Pharmacy benefit managers (PBMs) are driving up drug costs for millions of people, employers and the government. That’s what The New York Times found after reviewing court documents and patient records and interviewing more than 300 individuals – experts, insiders, patients, physicians and others.
The Times’ new investigation gives an unprecedented look behind the curtain of middlemen who operate with little transparency but are “driving up drug costs for millions of people, employers and the government.” As the Times notes, PBMs “touch virtually every American family,” and while they claim their job is to lower drug prices, they “frequently do the opposite.”
Here are a few excerpts from the Times’ investigation and the disturbing details it uncovers:
Controlling what people pay
- “The PBM negotiates with drug companies, pays pharmacies and helps decide which drugs patients can get at what price.”
Driving up prices
- “They steer patients toward pricier drugs, charge steep markups on what would otherwise be inexpensive medicines and extract billions of dollars in hidden fees…”

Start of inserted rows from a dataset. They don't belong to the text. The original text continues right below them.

(** * hsv-picker: a shallow embedding of [contours.py], [color_finder.py]
    and [main.py], and the properties of their specification.

    The Python code is embedded as follows.
    - An [int] is a [Z]; a [numpy.uint8] channel is a [Z] in [0, 255]
      (predicate [uint8]); an image is a list of rows of three-channel pixels.
    - A Python exception is a value of [exn]; code that can raise returns a
      [result].
    - The OpenCV primitives the code calls on images ([cvtColor],
      [findContours], [contourArea], [drawContours], [rectangle], [imread])
      are the fields of the class [OpenCV]: every theorem holds for all of
      their behaviours.  [inRange] and [bitwise_or] are defined, following
      the OpenCV documentation.
    - A method of [ColorFinder] is a state transformer over the record of the
      object's attributes that also emits the console and window output. *)

From Stdlib Require Import ZArith List String Bool Lia.
From Stdlib Require Import QArith Lqa.
From Stdlib Require Import Orders Sorting.Mergesort Sorting.Sorted Sorting.Permutation.
Import ListNotations.

Open Scope Z_scope.

(** ** Python values and control *)

Module Py.

(** The message of a failed [assert]: which check failed, with the values
    its f-string interpolates. *)
Inductive assertion : Type :=
| HueRange (hsv_lower hsv_upper : Z * Z * Z)
| SaturationRange (hsv_lower hsv_upper : Z * Z * Z)
| ValueRange (hsv_lower hsv_upper : Z * Z * Z)
| SaturationOrder (hsv_lower hsv_upper : Z * Z * Z)
| ValueOrder (hsv_lower hsv_upper : Z * Z * Z)
| ColorChannel (color : list Z).

Inductive exn : Type :=
| AssertionError (a : assertion)
| TypeError
| IndexError
| AttributeError
| CvError.

Inductive result (A : Type) : Type :=
| Ok (a : A)
| Raise (e : exn).
Arguments Ok {A} a.
Arguments Raise {A} e.

Definition bind {A B : Type} (m : result A) (k : A -> result B) : result B :=
  match m with
  | Ok a => k a
  | Raise e => Raise e
  end.

(** [assert cond, msg] *)
Definition assert (cond : bool) (msg : assertion) : result unit :=
  if cond then Ok tt else Raise (AssertionError msg).

(** [t[0]], [t[1]], [t[2]] on a 3-tuple. *)
Definition ch0 (t : Z * Z * Z) : Z := fst (fst t).
Definition ch1 (t : Z * Z * Z) : Z := snd (fst t).
Definition ch2 (t : Z * Z * Z) : Z := snd t.

(** [a <= x <= b] *)
Definition between (a x b : Z) : bool := (a <=? x) && (x <=? b).

(** [l[i]] on a list: a negative index counts from the end and an index
    out of range raises [IndexError]. *)
Definition index {A : Type} (l : list A) (i : Z) : result A :=
  let n := Z.of_nat (List.length l) in
  let j := if i <? 0 then i + n else i in
  if (j <? 0) || (n <=? j) then Raise IndexError
  else match nth_error l (Z.to_nat j) with
       | Some a => Ok a
       | None => Raise IndexError
       end.

(** One bound of a slice [l[start:stop]] on a sequence of length [n]: a
    negative bound counts from the end, and both are clipped to [0, n]. *)
Definition slice_bound (n i : Z) : Z :=
  if i <? 0 then Z.max 0 (i + n) else Z.min i n.

(** [l[start:stop]] *)
Definition slice {A : Type} (l : list A) (start stop : Z) : list A :=
  let n := Z.of_nat (List.length l) in
  let s := slice_bound n start in
  let e := slice_bound n stop in
  firstn (Z.to_nat (e - s)) (skipn (Z.to_nat s) l).

(** [x < y] on the rationals. *)
Definition Qltb (x y : Q) : bool := negb (Qle_bool y x).

(** The loop of [max(iterable, key=f)]: the running maximum is replaced
    only by an item whose key is strictly greater. *)
Fixpoint max_loop {A : Type} (key : A -> Q) (maxitem : A) (maxval : Q)
         (items : list A) : A :=
  match items with
  | [] => maxitem
  | item :: rest =>
      let val := key item in
      if Qltb maxval val then max_loop key item val rest
      else max_loop key maxitem maxval rest
  end.

(** [max(items, key=key)] on a non-empty list given as head and tail. *)
Definition max_by {A : Type} (key : A -> Q) (first : A) (rest : list A) : A :=
  max_loop key first (key first) rest.

(** [list.sort()] on integers. *)
Module ZOrder <: TotalLeBool.
Definition t := Z.
Definition leb := Z.leb.
Theorem leb_total : forall a1 a2, leb a1 a2 = true \/ leb a2 a1 = true.
Proof.
  intros a1 a2. unfold leb.
  destruct (Z.leb_spec a1 a2); [left; reflexivity | right].
  apply Z.leb_le. lia.
Qed.
End ZOrder.

Module ZSort := Sort ZOrder.

Definition sort (l : list Z) : list Z := ZSort.sort l.

End Py.

Import Py.

Declare Scope result_scope.
Delimit Scope result_scope with result.
Notation "x <- m ;; k" := (Py.bind m (fun x => k))
  (at level 61, m at next level, right associativity) : result_scope.
Notation "m ;; k" := (Py.bind m (fun _ => k))
  (at level 61, right associativity) : result_scope.

(** ** Images and the OpenCV primitives *)

Module Cv.

Definition pixel : Type := Z * Z * Z.
Definition image : Type := list (list pixel).
Definition mask : Type := list (list Z).

Definition uint8 (z : Z) : Prop := 0 <= z <= 255.
Definition uint8_pixel (p : pixel) : Prop :=
  uint8 (ch0 p) /\ uint8 (ch1 p) /\ uint8 (ch2 p).
Definition uint8_image (img : image) : Prop :=
  Forall (Forall uint8_pixel) img.

Definition uint8b (z : Z) : bool := between 0 z 255.
Definition uint8_imageb (img : image) : bool :=
  forallb (forallb (fun p => uint8b (ch0 p) && uint8b (ch1 p) && uint8b (ch2 p))) img.

(** [cv.inRange(src, lowerb, upperb)]: 255 where every channel of the
    pixel lies between the bounds (both inclusive), 0 elsewhere. *)
Definition in_bounds (p lowerb upperb : Z * Z * Z) : bool :=
  between (ch0 lowerb) (ch0 p) (ch0 upperb)
  && between (ch1 lowerb) (ch1 p) (ch1 upperb)
  && between (ch2 lowerb) (ch2 p) (ch2 upperb).

Definition inRange (src : image) (lowerb upperb : Z * Z * Z) : mask :=
  map (map (fun p => if in_bounds p lowerb upperb then 255 else 0)) src.

(** [cv.bitwise_or(src1, src2)] on two arrays of one shape. *)
Fixpoint zip_with {A B C : Type} (f : A -> B -> C) (l1 : list A) (l2 : list B)
  : list C :=
  match l1, l2 with
  | a :: t1, b :: t2 => f a b :: zip_with f t1 t2
  | _, _ => []
  end.

Definition bitwise_or (src1 src2 : mask) : mask :=
  zip_with (zip_with Z.lor) src1 src2.

(** The element of a two-dimensional array at row [i], column [j]. *)
Definition at2 {A : Type} (a : list (list A)) (i j : nat) : option A :=
  match nth_error a i with
  | Some row => nth_error row j
  | None => None
  end.

Definition EVENT_MOUSEMOVE : Z := 0.
Definition EVENT_LBUTTONDOWN : Z := 1.
Definition EVENT_LBUTTONUP : Z := 4.
Definition RETR_LIST : Z := 1.
Definition CHAIN_APPROX_SIMPLE : Z := 2.

(** The primitives of OpenCV that the program uses as black boxes. *)
Class OpenCV : Type := {
  (** a contour, as [findContours] returns it *)
  contour : Type;
  (** [cv.cvtColor(src, cv.COLOR_BGR2HSV)]; it raises on an empty image *)
  cvtColor_BGR2HSV : image -> result image;
  (** [cv.findContours(mask, mode, method)[0]] *)
  findContours : mask -> Z -> Z -> list contour;
  (** [cv.contourArea(contour)] *)
  contourArea : contour -> Q;
  (** [cv.drawContours(image, contours, contourIdx, color, thickness)]: it
      draws in place, so it returns the image it leaves behind *)
  drawContours :
    image -> list (option contour) -> Z -> list Z -> Z -> image * result unit;
  (** [cv2.rectangle(img, pt1, pt2, color, thickness)], in place *)
  rectangle : image -> Z * Z -> Z * Z -> Z * Z * Z -> Z -> image;
  (** [cv2.imread(path)]: [None] when the file cannot be read *)
  imread : string -> option image
}.

End Cv.

Import Cv.

(** ** contours.py *)

Module contours.
Section WithOpenCV.
Context {cv : OpenCV}.
Local Open Scope result_scope.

Preferring high-priced medicines
- “Even when an inexpensive generic version of a drug is available, PBMs sometimes have a financial reason to push patients to take a brand-name product that will cost them much more. …The higher the original sticker price, the larger the discounts the PBMs can finagle, the fatter their profits — even if the ultimate discounted price of the brand-name drug remains higher than the cost of the generic.”
Offshore subsidiaries and fees
- “The largest PBMs recently established subsidiaries that harvest billions of dollars in fees from drug companies, money that flows straight to their bottom line and does nothing to reduce health care costs. … In 2022, PBMs and their G.P.O.s pocketed $7.6 billion in fees, double what they were bringing in four years earlier, according to Nephron, a consulting firm.”
Steering patients
- “The three PBMs push, and sometimes force, patients to use their pharmacies, whether mail-order or, in CVS’s case, the physical drugstores. One common strategy is to not allow patients to receive 90-day supplies of drugs if they fill prescriptions at outside pharmacies. These pressure tactics drive people crazy. … But the tactics are profitable.”
Self-dealing
- “One of the clients to whom Caremark recommended Hyrimoz was the health insurance program for state employees in North Carolina. Caremark didn’t tell state officials about the company’s stake in Hyrimoz. They only learned of it when an official, Dr. Peter Robie, stumbled upon an online mention of the partnership.”
Anti-competitive practices
- “In Washington and state capitals, lawmakers, regulators and attorneys general have suggested that the benefit managers may be inflating drug prices and engaging in anticompetitive behavior. ‘They’re seeking to extract from the system, without creating any corresponding value for the system,’ said Dave Yost, the Republican attorney general in Ohio …”
Shifting the blame
- “The PBMs also say that tightfisted employers are to blame when patients are charged high out-of-pocket costs or can’t get their medications. … They say they’re just doing what their clients, the employers, want. The PBMs recommend different options, but the employers have the final say.”
While PBMs profit, their abusive tactics make it harder for patients to access and afford the medicines they need:
- “In New Jersey, Cigna’s PBM, Express Scripts, wanted Joseph Kaplan, a 77-year-old retiree, to pay $211 for a three-month supply of his allergy drug when he could have paid $22 at Costco. ‘It’s just nuts,’ he said.”
- “In Illinois, a woman with cancer paid hundreds of dollars more than she should have for her pain medication because Caremark required her to use a more expensive version.”
- “In Oklahoma, for example, CVS’s PBM, Caremark, overcharged the health plan for state employees by more than $120,000 a year for one patient’s cancer drug, according to his insurance documents.”
- “The disappearance of local pharmacies limits health care access for poorer communities but ultimately enriches the PBMs’ parent companies, which own drugstores or mail-order pharmacies.”
As one cancer survivor summed it up: “We were getting ripped off.”
The reaction from the PBM industry? Of course, they defended their tactics, with one PBM executive boasting, “We’re really, really good at what we do.” There’s a lot to take from the Times’ investigation, but one thing is clear: policymakers need to pass reforms that protect patients and rein in PBM abuses.